Due to the spatial separation of the small and large domain by the variable portion of SRP RNA helix 5 (Gundelfinger et al. 1983; Larsen and Zwieb 1991), the mammalian SRP has an overall elongated dumbbell-like shape. The length of the SRP (230–240 Å) as measured by electron microscopy (Andrews et al. 1987) is appropriate for bridging the distance between the ribosome interface and the polypeptide exit site (Zwieb 1989). In the recent visualization of the ribosome–SRP complex by cryoelectron microscopy (Halic et al. 2004), the large domain of SRP is indeed positioned near the nascent peptide exit site, whereas the translation–modulation function of the small SRP domain is elegantly explained by its ability to reach into the elongation factor binding site.

Most bacteria contain an SRP of significantly reduced complexity composed of a small SRP RNA (4.5S RNA) and a homolog of protein SRP54, also called Ffh or P48 (Bernstein et al. 1993). The bacterial SRP RNA forms a simple hairpin that is phylogenetically related to helix 8. NMR has been used to investigate the structure of the conserved portion of Escherichia coli SRP RNA helix 8 (Schmitz et al. 1996), and X-ray crystallography has solved the structure of the core of the E. coli SRP composed of helix 8 and SRP54 (Batey et al. 2000). Although most bacterial SRPs lack the small domain and a functional connection between translation control and signal peptide recognition, certain gram-positive bacteria encode relatively large SRP RNAs. For example, the secondary structure of the 271-nucleotide SRP RNA (scRNA) of Bacillus subtilis is remarkably similar to that of the eukaryotic or archaeal SRP RNAs (Larsen and Zwieb 1991). The histone-like HBsu 10-kDa protein may provide SRP9/14-like functions in these larger bacterial SRPs (Nakamura et al. 1999).

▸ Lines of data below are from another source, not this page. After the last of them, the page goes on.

(** * Address-space graphics (ASG) host core: pools, protocol handler, snapshot

    A shallow embedding of [host-common/address_space_graphics.cpp]
    (namespace [android::emulation::asg]): the [Globals] block pools with
    their sub-allocation API, the per-context protocol handler
    [AddressSpaceGraphicsContext], and the snapshot wire format.

    Conventions.
    - Unsigned machine integers are [Z] with the wrap-around written out
      ([wrap32], [wrap64]); pointers are [Z] with [0] for [nullptr].
    - Code that can call [crashhandler_die] returns an [outcome]; the
      constructor [Die] carries which call site aborted.
    - Collaborators that are not part of this translation unit (the
      sub-allocator, the address-space device functions, the control ops,
      the consumer interface) are parameters: records of operations over an
      abstract host world. *)

From Stdlib Require Import ZArith List Lia Bool.
From Stdlib.Strings Require Import Byte.
From stdpp Require Import base option list gmap.

Local Open Scope Z_scope.

(** ** Machine integers *)

Definition wrap32 (z : Z) : Z := z mod 2 ^ 32.
Definition wrap64 (z : Z) : Z := z mod 2 ^ 64.

Definition is_u32 (z : Z) : Prop := 0 <= z < 2 ^ 32.
Definition is_u64 (z : Z) : Prop := 0 <= z < 2 ^ 64.

(** A C++ [bool] converted to an integer, and an integer used as a
    condition. *)
Definition Z_of_bool (b : bool) : Z := if b then 1 else 0.
Definition truthy (z : Z) : bool := negb (z =? 0).

(** ** The byte stream ([base::Stream]) *)

Module Stream.

Definition t : Type := list byte.

Definition byte_of_Z (z : Z) : byte :=
  match Byte.of_N (Z.to_N (z mod 256)) with
  | Some b => b
  | None => x00
  end.

Definition Z_of_byte (b : byte) : Z := Z.of_N (Byte.to_N b).

(** Modelled from the spec: [base::Stream] is not part of this
    translation unit; "all multi-byte integers written big-endian via
    fixed-width put/get primitives (32-bit and 64-bit)".  [be_bytes n v]
    is the [n]-byte big-endian image of [v], most significant byte
    first. *)
Fixpoint be_bytes (n : nat) (v : Z) : list byte :=
  match n with
  | O => []
  | S k => byte_of_Z (Z.shiftr v (8 * Z.of_nat k)) :: be_bytes k v
  end.

Fixpoint be_value (acc : Z) (l : list byte) : Z :=
  match l with
  | [] => acc
  | b :: rest => be_value (acc * 256 + Z_of_byte b) rest
  end.

Definition putBe32 (v : Z) : t := be_bytes 4 v.
Definition putBe64 (v : Z) : t := be_bytes 8 v.

(** Modelled from the spec: [Stream::read] of [n] bytes.  A stream that
    holds fewer than [n] bytes is reported as [None]. *)
Definition read (n : nat) (s : t) : option (list byte * t) :=
  if (n <=? length s)%nat then Some (firstn n s, skipn n s) else None.

Definition getBe (n : nat) (s : t) : option (Z * t) :=
  match read n s with
  | Some (bs, rest) => Some (be_value 0 bs, rest)
  | None => None
  end.

Definition getBe32 : t -> option (Z * t) := getBe 4.
Definition getBe64 : t -> option (Z * t) := getBe 8.

(** Modelled from the spec: "strings are length-prefixed". *)
Definition putString (str : list byte) : t :=
  putBe32 (Z.of_nat (length str)) ++ str.

Definition getString (s : t) : option (list byte * t) :=
  match getBe32 s with
  | Some (len, rest) => read (Z.to_nat len) rest
  | None => None
  end.

End Stream.

(** ** Outcomes of code that may abort *)

(** One constructor per [crashhandler_die] / [GFXSTREAM_ABORT] call site. *)
Inductive FatalReason : Type :=
| ConsumerInterfaceNotSet          (* getConsumerInterface *)
| WantedSizeGreaterThanBlockSize   (* newAllocation, size check *)
| FailedToAllocate                 (* newAllocation, fresh block is full *)
| BlockIndexNotFound               (* deleteAllocation *)
| FailedToFree                     (* deleteAllocation *)
| DedicatedWithoutHandle           (* allocRingAndBufferStorageDedicated *)
| ExternalAddressSizeTooSmall      (* allocRingAndBufferStorageDedicated *)
| AbortReasonOther                 (* fillAllocFromLoad, default case *)
| LoadVirtioWithoutDedicated       (* loadBlockLocked *)
| LoadVirtioWithoutResources       (* loadBlockLocked *)
| LoadVirtioWithoutReplacement     (* loadBlockLocked *)
| DedicatedWithoutVirtioGpu        (* fillBlockLocked *)
| DedicatedWithoutExternalAddr     (* fillBlockLocked *)
| VirtioGpuWithoutDedicated        (* fillBlockLocked *)
| FailedToAllocatePhysical         (* fillBlockLocked *)
| FailedToAllocateRing             (* constructor *)
| FailedToAllocateBuffer           (* constructor *)
| UnknownConsumerCommand (cmd : Z) (* onUnavailableRead *).

(** Steps on which C++ gives no defined result and which the code does not
    guard: they are kept apart from the aborts above. *)
Inductive UndefReason : Type :=
| NullSubAllocator   (* [block.subAlloc->...] on a null or deleted pointer *)
| NullControlOps     (* [mControlOps->...] before [initialize] *)
| EmptyFunction      (* call of an unset [std::function] *)
| ShortStream        (* a read past the end of the stream *).

Inductive outcome (A : Type) : Type :=
| Ok (a : A)
| Die (r : FatalReason)
| Undef (u : UndefReason).

Arguments Ok {A} a.
Arguments Die {A} r.
Arguments Undef {A} u.

(** State-and-abort monad used for every method that touches the pools. *)
Definition M (S A : Type) : Type := S -> outcome (A * S).

Definition ret {S A : Type} (a : A) : M S A := fun s => Ok (a, s).

Definition bind {S A B : Type} (m : M S A) (k : A -> M S B) : M S B :=
  fun s =>
    match m s with
    | Ok (a, s') => k a s'
    | Die r => Die r
    | Undef u => Undef u
    end.

Definition die {S A : Type} (r : FatalReason) : M S A := fun _ => Die r.
Definition undef {S A : Type} (u : UndefReason) : M S A := fun _ => Undef u.
Definition gets {S A : Type} (f : S -> A) : M S A := fun s => Ok (f s, s).
Definition modify {S : Type} (f : S -> S) : M S unit := fun s => Ok (tt, f s).

Declare Scope asg_scope.
Delimit Scope asg_scope with asg.
Notation "x <- m ;; k" := (bind m (fun x => k))
  (at level 100, m at next level, right associativity) : asg_scope.
Notation "m ;;; k" := (bind m (fun _ => k))
  (at level 100, right associativity) : asg_scope.
Local Open Scope asg_scope.

(** ** Data model *)

Module AllocationCreateInfo.
Record t : Type := mk {
  virtioGpu : bool;
  hostmemRegisterFixed : bool;
  fromLoad : bool;
  size : Z;
  hostmemId : Z;
  externalAddr : Z;
  dedicatedContextHandle : option Z
}.
(** [struct AllocationCreateInfo create = {0};] *)
Definition zero : t := mk false false false 0 0 0 None.
End AllocationCreateInfo.

Module Block.
(** [subAlloc] is [None] for a null pointer and after [delete].  The last
    field is not a C++ member: it is the bytes held by the [bufferSize]-byte
    storage at [buffer] when this core owns that storage (a non-external
    block); for an external block the bytes belong to the collaborator and
    the model keeps none. *)
Record t (SA : Type) : Type := mk {
  buffer : Z;
  bufferSize : Z;
  subAlloc : option SA;
  offsetIntoPhys : Z;
  isEmpty : bool;
  dedicatedContextHandle : option Z;
  usesVirtioGpuHostmem : bool;
  hostmemId : Z;
  external : bool;
  contents : list byte
}.
Arguments mk {SA}.
Arguments buffer {SA}.
Arguments bufferSize {SA}.
Arguments subAlloc {SA}.
Arguments offsetIntoPhys {SA}.
Arguments isEmpty {SA}.
Arguments dedicatedContextHandle {SA}.
Arguments usesVirtioGpuHostmem {SA}.
Arguments hostmemId {SA}.
Arguments external {SA}.
Arguments contents {SA}.

(** Default member initialisers of [struct Block]. *)
Definition default {SA : Type} : t SA :=
  mk 0 0 None 0 true None false 0 false [].

Definition with_subAlloc {SA : Type} (sa : option SA) (b : t SA) : t SA :=
  mk (buffer b) (bufferSize b) sa (offsetIntoPhys b) (isEmpty b)
     (dedicatedContextHandle b) (usesVirtioGpuHostmem b) (hostmemId b)
     (external b) (contents b).

Definition with_contents {SA : Type} (bs : list byte) (b : t SA) : t SA :=
  mk (buffer b) (bufferSize b) (subAlloc b) (offsetIntoPhys b) (isEmpty b)
     (dedicatedContextHandle b) (usesVirtioGpuHostmem b) (hostmemId b)
     (external b) bs.

Definition with_offsetIntoPhys {SA : Type} (off : Z) (b : t SA) : t SA :=
  mk (buffer b) (bufferSize b) (subAlloc b) off (isEmpty b)
     (dedicatedContextHandle b) (usesVirtioGpuHostmem b) (hostmemId b)
     (external b) (contents b).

Archaeal SRP RNAs closely resemble their mammalian homologs (Larsen and Zwieb 1991), but only two SRP proteins, namely SRP19 and SRP54, are believed to be part of the archaeal SRP (Bhuiyan et al. 2000). The crystal structure of the large-domain SRP RNA of Methanococcus jannaschii in complex with protein SRP19 (Hainzl et al. 2002) reveals tertiary RNA–RNA contacts equivalent to those observed between the loops of helix 6 and helix 8 of the human SRP (Kuglstatter et al. 2002; Oubridge et al. 2002).

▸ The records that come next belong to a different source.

Lemma Forall_interlace_groups (P : ndarray A → Prop) gs1 gs2 :
  length gs1 = length gs2 → Forall P gs1 → Forall P gs2 →
  Forall P (interlace_groups gs1 gs2).
Proof.
  intros Hlen H1 H2. rewrite Forall_lookup. intros q x.
  rewrite lookup_interlace_groups by done.
  rewrite Forall_lookup in H1. rewrite Forall_lookup in H2.
  destruct (Nat.even q); eauto.
Qed.

Lemma Forall_groups_of (P : ndarray A → Prop) k g a :
  (∀ j, j < k → P (columns a (j * g) g)) → Forall P (groups_of k g a).
Proof.
  intros HP. unfold groups_of. apply Forall_fmap, Forall_seq.
  intros j Hj. apply HP. lia.
Qed.

Section geometry.
Variables (k h w : nat) (a1 a2 : ndarray A).
Hypothesis Hk : k ≠ 0.
Hypothesis Hdiv : w mod k = 0.
Hypothesis Hs1 : shape a1 = [h; w].
Hypothesis Hs2 : shape a2 = [h; w].

Lemma interlace_by_eq : interlace_by k a1 a2 = inr (interlaced k h w a1 a2).
Proof using Hk Hdiv Hs1 Hs2.
  unfold interlace_by.
  rewrite (np_split_axis1_2d a1 h w), (np_split_axis1_2d a2 h w) by done.
  simpl. fold (groups_of k (w / k) a1). fold (groups_of k (w / k) a2).
  apply np_concatenate_uniform.
  - intros Hnil. apply (f_equal length) in Hnil.
    rewrite length_interlace_groups in Hnil by (by rewrite !length_groups_of).
    rewrite length_groups_of in Hnil. simpl in Hnil. lia.
  - apply Forall_interlace_groups; [by rewrite !length_groups_of|..];
      apply Forall_groups_of; intros; by eapply shape_columns.
Qed.

Lemma shape_interlaced : shape (interlaced k h w a1 a2) = [h; 2 * w].
Proof using Hk Hdiv.
  unfold interlaced, hstack. simpl. do 2 f_equal.
  rewrite length_interlace_groups by (by rewrite !length_groups_of).
  rewrite length_groups_of. lia.
Qed.

Hypothesis Hwf1 : wf a1.
Hypothesis Hwf2 : wf a2.

Lemma wf_interlaced : wf (interlaced k h w a1 a2).
Proof using All.
  apply wf_hstack.
  - apply Forall_interlace_groups; [by rewrite !length_groups_of|..];
      apply Forall_groups_of; intros; eapply wf_columns; eauto; nia.
  - apply Forall_interlace_groups; [by rewrite !length_groups_of|..];
      apply Forall_groups_of; intros; by eapply shape_columns.
Qed.

(** Column [c] of the result lies in group [c / g] of the interlaced
    list, which is group [c / g / 2] of the first array when [c / g] is
    even and of the second when it is odd. *)
Lemma get2_interlaced r c :
  r < h → c < 2 * w →
  get2 (interlaced k h w a1 a2) r c
  = get2 (if Nat.even (c / (w / k)) then a1 else a2) r
         (c / (w / k) / 2 * (w / k) + c mod (w / k)).
Proof using All.
  intros Hr Hc. set (g := w / k).
  assert (w = k * g) as Hw by (unfold g; lia).
  assert (0 < g) as Hg by (destruct g; lia).
  assert (c / g < 2 * k) as Hq by (apply Nat.Div0.div_lt_upper_bound; nia).
  assert (c / g / 2 < k) as Hq2 by (apply Nat.Div0.div_lt_upper_bound; lia).
  assert (c mod g < g) as Hm by (apply Nat.mod_upper_bound; lia).
  unfold interlaced. fold g. clearbody g.
  assert (c / g / 2 * g + g ≤ w) as Hle.
  { generalize dependent (c / g / 2). intros q2 Hq2. nia. }
  rewrite (get2_hstack _ h g).
  - rewrite lookup_interlace_groups by (by rewrite !length_groups_of).
    destruct (Nat.even (c / g)).
    + rewrite lookup_groups_of by done. simpl.
      by apply (get2_columns a1 h w).
    + rewrite lookup_groups_of by done. simpl.
      by apply (get2_columns a2 h w).
  - apply Forall_interlace_groups; [by rewrite !length_groups_of|..];
      apply Forall_groups_of; intros; eapply wf_columns; eauto; nia.
  - apply Forall_interlace_groups; [by rewrite !length_groups_of|..];
      apply Forall_groups_of; intros; by eapply shape_columns.
  - done.
  - rewrite length_interlace_groups by (by rewrite !length_groups_of).
    rewrite length_groups_of. lia.
Qed.
End geometry.
End interlace_by.

(** ** Pairs of consecutive items *)

Section pairs.
Context {A : Type}.
Implicit Types l : list A.

(** [zip(l[::2], l[1::2])] pairs the items of [l] two at a time. *)
Lemma zip_every_other l :
  zip (every_other l) (every_other (drop 1 l)) = pairs_of l.
Proof.
  enough (∀ n l, length l ≤ n →
    zip (every_other l) (every_other (drop 1 l)) = pairs_of l) as H
    by (by apply (H (length l))).
  clear l. induction n as [|n IH]; intros l Hl.
  - destruct l; [done|simpl in Hl; lia].
  - destruct l as [|x [|y l']]; [done..|].
    simpl. f_equal. rewrite <- IH by (simpl in Hl; lia).
    by destruct l'.
Qed.

Lemma pairs_of_fmap_seq (f : nat → A) n :
  pairs_of (f <$> seq 0 n) = (λ i, (f (2 * i), f (2 * i + 1))) <$> seq 0 (n / 2).
Proof.
  enough (∀ m n s, n ≤ m →
    pairs_of (f <$> seq s n)
    = (λ i, (f (s + 2 * i), f (s + 2 * i + 1))) <$> seq 0 (n / 2)) as H
    by (by apply (H n)).
  clear n. induction m as [|m IH]; intros n s Hn.
  - by replace n with 0 by lia.
  - destruct n as [|[|n]]; [done..|].
    replace (S (S n) / 2) with (S (n / 2)) by lia.
    cbn [seq fmap list_fmap pairs_of].
    f_equal; [by rewrite Nat.add_0_r, Nat.add_1_r|].
    rewrite IH by lia. rewrite <- fmap_S_seq, <- list_fmap_compose.
    apply list_fmap_ext. intros _ i _. simpl. f_equal; f_equal; lia.
Qed.
End pairs.

(** ** [interlace_arrays] and [parseReadoff], case by case *)

Section interlace_arrays.
Context {A : Type}.
Implicit Types a : ndarray A.

Lemma interlace_arrays_eq a1 a2 :
  shape a1 = [1024; 512] → shape a2 = [1024; 512] →
  interlace_arrays a1 a2 = inr (interlaced 16 1024 512 a1 a2).
Proof.
  intros H1 H2. unfold interlace_arrays. rewrite !decide_True by done.
  by apply (interlace_by_eq 16 1024 512).
Qed.

Lemma interlace_arrays_assert a1 a2 :
  ¬ (shape a1 = [1024; 512] ∧ shape a2 = [1024; 512]) →
  interlace_arrays a1 a2 = inl AssertionError.
Proof.
  intros Hn. unfold interlace_arrays.
  destruct (decide (shape a1 = [1024; 512])); [|done].
  destruct (decide (shape a2 = [1024; 512])); [|done].
  by destruct Hn.
Qed.

Lemma interlace_pairs_ok (ps : list (ndarray A * ndarray A)) acc :
  Forall (λ p, shape p.1 = [1024; 512] ∧ shape p.2 = [1024; 512]) ps →
  interlace_pairs ps acc
  = inr (acc ++ ((λ p, interlaced 16 1024 512 p.1 p.2) <$> ps)).
Proof.
  intros Hps. revert acc.
  induction Hps as [|[a1 a2] ps [H1 H2] _ IH]; intros acc; simpl.
  - by rewrite app_nil_r.
  - simpl in H1, H2. rewrite interlace_arrays_eq by done. simpl.
    rewrite IH. by rewrite <- app_assoc.
Qed.

Lemma interlace_pairs_assert (p : ndarray A * ndarray A) ps acc :
  ¬ (shape p.1 = [1024; 512] ∧ shape p.2 = [1024; 512]) →
  interlace_pairs (p :: ps) acc = inl AssertionError.
Proof.
  intros Hn. destruct p as [a1 a2]. simpl.
  by rewrite interlace_arrays_assert.
Qed.
End interlace_arrays.

Lemma wf_subframe self frames i :
  length (data frames) = nframes self * height self * width self →
  i < nframes self → wf (subframe self frames i).
Proof.
  intros Hlen Hi. unfold wf, subframe. simpl.
  rewrite length_block; [lia|nia].
Qed.

(** After a successful first reshape, [parseReadoff] interlaces subframes
    [2 i] and [2 i + 1] for every [i < nframes / 2]. *)
Lemma parseReadoff_pairs self frames :
  length (data frames) = nframes self * height self * width self →
  parseReadoff self frames
  = do s4_frames <-
      interlace_pairs
        ((λ i, (subframe self frames (2 * i), subframe self frames (2 * i + 1)))
         <$> seq 0 (nframes self / 2)) [];
    do s4_frames_2d <- np_array s4_frames;
    do s4_frames_1d <- np_reshape s4_frames_2d [height self; 2 * width self];
    ret (astype_int32 s4_frames_1d).
Proof.
  intros Hlen. unfold parseReadoff.
  destruct self as [? ? ? ? n ? ? ? ? w h ? ? ?]; simpl in *.
  unfold np_reshape at 1. rewrite decide_True by (simpl; lia).
  cbn [bind ret iter shape data numel foldr].
  rewrite zip_every_other, pairs_of_fmap_seq.
  unfold subframe. cbn [height width].
  by rewrite !Nat.mul_1_r.
Qed.

Lemma parseReadoff_length_error self frames :
  length (data frames) ≠ nframes self * height self * width self →
  parseReadoff self frames = inl ValueError.
Proof.
  intros Hlen. unfold parseReadoff, np_reshape.
  rewrite decide_False; [done|]. simpl. lia.
Qed.

Section np_array.
Context {A : Type}.
Implicit Types arrs : list (ndarray A).

Lemma np_array_uniform arrs shp :
  arrs ≠ [] → Forall (λ a, shape a = shp) arrs →
  np_array arrs = inr (NDArray (length arrs :: shp) (mjoin (data <$> arrs))).
Proof.
  intros Hne Hsh. unfold np_array. destruct arrs as [|a0 arrs']; [done|].
  pose proof (Forall_inv Hsh) as H0. simpl in H0.
  rewrite decide_True; [by rewrite H0|].
  eapply Forall_impl; [exact Hsh|]. intros a Ha. simpl in Ha. congruence.
Qed.

Lemma length_join_data arrs shp :
  Forall wf arrs → Forall (λ a, shape a = shp) arrs →
  length (mjoin (data <$> arrs)) = length arrs * numel shp.
Proof.
  intros Hwf Hsh. rewrite (length_join_same_length (numel shp)).
  - by rewrite length_fmap.
  - apply Forall_fmap. rewrite Forall_lookup. intros i a Hi.
    rewrite Forall_lookup in Hwf. rewrite Forall_lookup in Hsh.
    specialize (Hwf _ _ Hi). specialize (Hsh _ _ Hi).
    unfold wf in Hwf. simpl. congruence.
Qed.
End np_array.

Lemma numel2 h w : numel [h; w] = h * w.
Proof. unfold numel. simpl. lia. Qed.

Section parseReadoff_cases.
Variables (self : s4) (frames : ndarray Z).
Hypothesis Hlen :
  length (data frames) = nframes self * height self * width self.

(** Fewer than two subframes: there is no pair, and the final reshape of
    the empty array succeeds only for an empty geometry. *)
Lemma parseReadoff_no_pair_empty :
  nframes self < 2 → height self * width self = 0 →
  parseReadoff self frames = inr (NDArray [height self; 2 * width self] []).
Proof using Hlen.
  intros Hn Hhw. rewrite parseReadoff_pairs by done.
  replace (nframes self / 2) with 0 by lia.
  cbn [seq fmap list_fmap interlace_pairs bind ret np_array].
  unfold np_reshape. cbn [data]. rewrite decide_True; [done|].
  rewrite numel2. simpl. nia.
Qed.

Understanding the molecular biology of SRP RNA is critically dependent on our knowledge of its structure. The availability of high-resolution data obtained by X-ray crystallography and NMR is expected to be limited to the SRP domains of a few organisms. In contrast, comparative sequence analysis is an all-inclusive approach for gaining insights into the structure and function of macromolecules. The previously presented SRP RNA secondary structures are based on the comparison of a small number of bacterial, archaeal, and eukaryotic sequences (Larsen and Zwieb 1991). Since then, the discovery of many more SRP RNA sequences permitted a gradual refinement of the initial models (e.g., see Rosenblad et al. 2003). Nevertheless, three distinct SRP RNA nomenclatures still exist, separated according to their association with the bacterial, archaeal, or eukaryal division. Furthermore, due to their considerable diversity, determining the secondary structures of the protozoan and fungal SRP RNAs has been proven to be difficult.

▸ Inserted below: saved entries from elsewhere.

(** * streamlit-serpapi-search: a shallow embedding of [app.py]

    The development follows the layout of the script: the Python string
    primitives the script relies on, the two catalogs, [truncate_summary],
    [search_serpapi], [build_search_query], [save_selected_results] and the
    handlers of [main].

    Conventions.
    - A Python [str] is a Rocq [string]; a character stands for the code point
      of the same number, so the model covers texts over code points 0..255.
      [isspace], [isalnum] and [lower] follow the Unicode tables on that range.
    - A Python [int] is a [Z].
    - A [dict] whose iteration order matters is an association list in
      insertion order; a lookup takes the first binding of the key.
    - Code that may raise returns a [result]; code that talks to the outside
      (Streamlit, the network, the file system) returns an [io]: the events it
      performed, oldest first, and how it ended.
    - What the outside answers is an input: the provider's response, the
      table the data editor hands back for the table and column settings it
      was given, the clock, and whether each file operation succeeds. *)

From Stdlib Require Import String Ascii ZArith NArith List Bool Lia.
Import ListNotations.

Local Open Scope string_scope.
Local Open Scope Z_scope.

(** ** Python primitives *)

Module Py.

(** [str.isspace] on one character: U+0009..U+000D, U+001C..U+0020, U+0085
    and U+00A0. *)
Definition isspace (c : ascii) : bool :=
  let n := Z.of_N (N_of_ascii c) in
  ((9 <=? n) && (n <=? 13)) || ((28 <=? n) && (n <=? 32))
  || (n =? 133) || (n =? 160).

Recently, the methods for identifying SRP RNA sequences in the genomes of protozoa and fungi have been improved significantly (Rosenblad et al. 2004), and compatible secondary structures have been determined experimentally (van Nues and Brown 2004). On the basis of these advances, we propose a unified SRP RNA nomenclature applicable to every organism.

RESULTS AND DISCUSSION

SRP RNA sequences

The NCBI databases (Pruitt et al. 2003) were searched with BLAST (Altschul et al. 1990) using representative known SRP RNA sequences as queries. SRP RNAs with less pronounced homology were identified as described in Regalia et al. (2002) by combining pattern searches and covariance models using RNABOB (accessible at www.genetics.wustl.edu/eddy/software/#rnabob) and COVE (Eddy and Durbin 1994). The divergent protozoan SRP RNA sequences were from the unicellular green alga Chlamydomonas reinhardtii, the colorless euglenoid Entosiphon sulcatum, the parasites Eimeria tenella and Theileria annulata, and three Plasmodium species. Fungal SRP RNA sequences were from Candida albicans, Candida dubliniensis, Neurospora crassa, Aspergillus nidulans, Yarrowia lipolytica, Schizosaccharomyces pombe, several Saccharomyces species, as well as the osmo-tolerant yeast Zygosaccharomyces rouxii. The primary sources of most of these sequences are acknowledged in Rosenblad et al. (2004) and van Nues and Brown (2004).

Molecules termed sRNA-85 and sRNA-76 coisolate with the SRPs of Leptomonas collosoma and Trypanosoma brucei, respectively (Beja et al. 1993; Ben-Shlomo et al. 1999). Cross-linking and a possible complementarity between sRNA-85 and the 5′ end of the L. collosoma SRP RNA indicate that sRNA may function in place of SRP9 or SRP14. However, the relationship between sRNA and SRP RNA has not been firmly established yet, and thus, the sRNA sequences of the Trypanosomatids are excluded from our analysis.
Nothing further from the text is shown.